When the city sent mental health consultants to the school earlier this year as part of a partnership with the Department of Behavioral Health, school leadership had them work with teachers rather than students, worried their anguish would spill over to the classroom.

“If the teachers aren’t good,” Hernández-Figueroa said, “the kids won’t be good either.”

Celenia Romero reads to her Prek-5 students as they play in the library at CentroNia in Washington, Tuesday, Dec. 9, 2025. (AP Photo/Jacquelyn Martin)

It’s not just adults who are feeling more anxious. At a Guidepost Montessori School in Portland, Oregon, teachers observed preschoolers change in the weeks after an ICE arrest near the school in July. After pulling over a father who was driving his child to the school, officials encountered him in the school parking lot and tried to arrest him. In the ensuing commotion, the school went into lockdown: Children were pulled off the playground, and teachers played loud music and had children sing along to drown out the yelling.

Amy Lomanto, who heads the school, said teachers noticed more outbursts among students, and more students retreating to what the school calls “the regulation station,” an area in the main office with fidget toys kids can use to calm themselves.
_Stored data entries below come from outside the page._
(** [load_files_into_db] on a server that answers does what [load_outcome]
    writes out. *)
Lemma load_eq X PATH url ds kwargs w (db : Database) :
  w_dbs w !! url = Some db ->
  load_files_into_db X (Some url) PATH ds kwargs w =
    (let '(r, db', evs) := load_outcome X PATH url (w_fs w) db in
     (r, {| w_fs := w_fs w; w_dbs := <[url := db']> (w_dbs w); w_now := w_now w;
            w_trace := w_trace w ++ EvConnect url :: evs |})).
Proof.
  intros Hdb. unfold load_files_into_db, create_engine, load_outcome.
  rewrite (bind_Ok _ _ w url w) by done.
  erewrite bind_Ok by (by eapply connect_Ok).
  unfold bind at 1.
  erewrite execute_eq by (first [apply parse_drop_npi_small | exact Hdb]).
  rewrite run_drop_cascade. cbn [w_fs w_dbs w_now w_trace].
  unfold bind at 1.
  erewrite execute_eq
    by (first [apply parse_drop_state_abbreviations | cbn; apply lookup_insert_eq]).
  rewrite run_drop_cascade. cbn [w_fs w_dbs w_now w_trace].
  rewrite insert_insert_eq, <- !app_assoc. cbn [app].
  set (db0 := delete "state_abbreviations" (delete "npi_small" db)).
  unfold bind at 1, lift.
  destruct (os_path_join PATH "data/npi_small.csv") as [p1|e]; [|done].
  unfold bind at 1. rewrite read_csv_eq. cbn [w_fs w_dbs w_now w_trace].
  destruct (csv_frame X (w_fs w) p1) as [df1|e]; [|by rewrite <- !app_assoc].
  rewrite rename_columns_lower.
  unfold bind at 1.
  erewrite to_sql_eq by (cbn; apply lookup_insert_eq).
  cbn [w_fs w_dbs w_now w_trace].
  rewrite insert_insert_eq, <- !app_assoc. cbn [app].
  destruct (to_sql_on X (lower_columns X df1) "npi_small" db0) as [db1 [[]|e]];
    cbn [fst snd]; [|done].
  unfold bind at 1.
  destruct (os_path_join PATH "data/state_abbreviations.csv") as [p2|e]; [|done].
  unfold bind at 1. rewrite read_csv_eq. cbn [w_fs w_dbs w_now w_trace].
  destruct (csv_frame X (w_fs w) p2) as [df2|e]; [|by rewrite <- !app_assoc].
  unfold bind at 1.
  erewrite to_sql_eq by (cbn; apply lookup_insert_eq).
  cbn [w_fs w_dbs w_now w_trace].
  rewrite insert_insert_eq, <- !app_assoc. cbn [app].
  by destruct (to_sql_on X df2 "state_abbreviations" db1) as [db2 [[]|e]].
Qed.
(** * Portfolio dashboard: session bookkeeping and the portfolio data service

    A shallow embedding of the client-side glue of the dashboard:
    - [SessionManager] (last-location persistence in browser-local storage),
    - [PortfolioService] (remote table queries, the quarter aggregation, the
      bounded retry of [getPortfolioByQuarter], the real-time channel and its
      subscriber set),
    - the subscription effect of the [usePortfolioData] hook.

    Conventions of the embedding.
    - An asynchronous operation is a function of the replies its awaited
      backend calls resolve to; a reply is the SDK's [{ data, error }] pair.
    - [throw] is the [Throw] constructor of [Result]; a [try { .. } catch (e)
      { console.error(..); throw e }] wrapper is [catch_log_rethrow].
    - Console output is not part of the state.
    - Time ([Date.now()], [setTimeout] delays) is in milliseconds, in [Z]. *)

From Stdlib Require Import ZArith QArith Ascii.
From Equations Require Import Equations.
From stdpp Require Import base gmap strings list.

Local Open Scope string_scope.
Local Open Scope list_scope.
Local Open Scope Z_scope.

(** ** JavaScript primitives used by the sources *)

Module Js.

(** [s.startsWith(p)] *)
Definition startsWith (s p : string) : bool := String.prefix p s.

(** [s.includes(sub)]: [sub] occurs in [s] at some offset (case-sensitive). *)
Fixpoint includes (s sub : string) : bool :=
  if String.prefix sub s then true
  else match s with
       | EmptyString => false
       | String _ rest => includes rest sub
       end.

(** [xs.includes(x)] on an array of strings *)
Definition array_includes (xs : list string) (x : string) : bool :=
  bool_decide (x ∈ xs).

(** What an operation hands to its caller: a value, or a thrown error. *)
Inductive Result (E A : Type) : Type :=
| Ok (a : A)
| Throw (e : E).
Arguments Ok {E A} a.
Arguments Throw {E A} e.

(** [try { body } catch (error) { console.error(..); throw error; }] *)
Definition catch_log_rethrow {E A} (body : Result E A) : Result E A :=
  match body with
  | Ok a => Ok a
  | Throw e => Throw e
  end.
She said what unfolded at her school underscored that even wealthy communities, like the one the school serves, are not immune from exposure to these kinds of events.

“With the current situation, more and more of us are likely to experience this kind of trauma,” she said. “That level of fear now is permeating a lot more throughout our society.”

The Associated Press’ education coverage receives financial support from multiple private foundations. AP is solely responsible for all content. Find AP’s standards for working with philanthropies, a list of supporters and funded coverage areas at AP.org.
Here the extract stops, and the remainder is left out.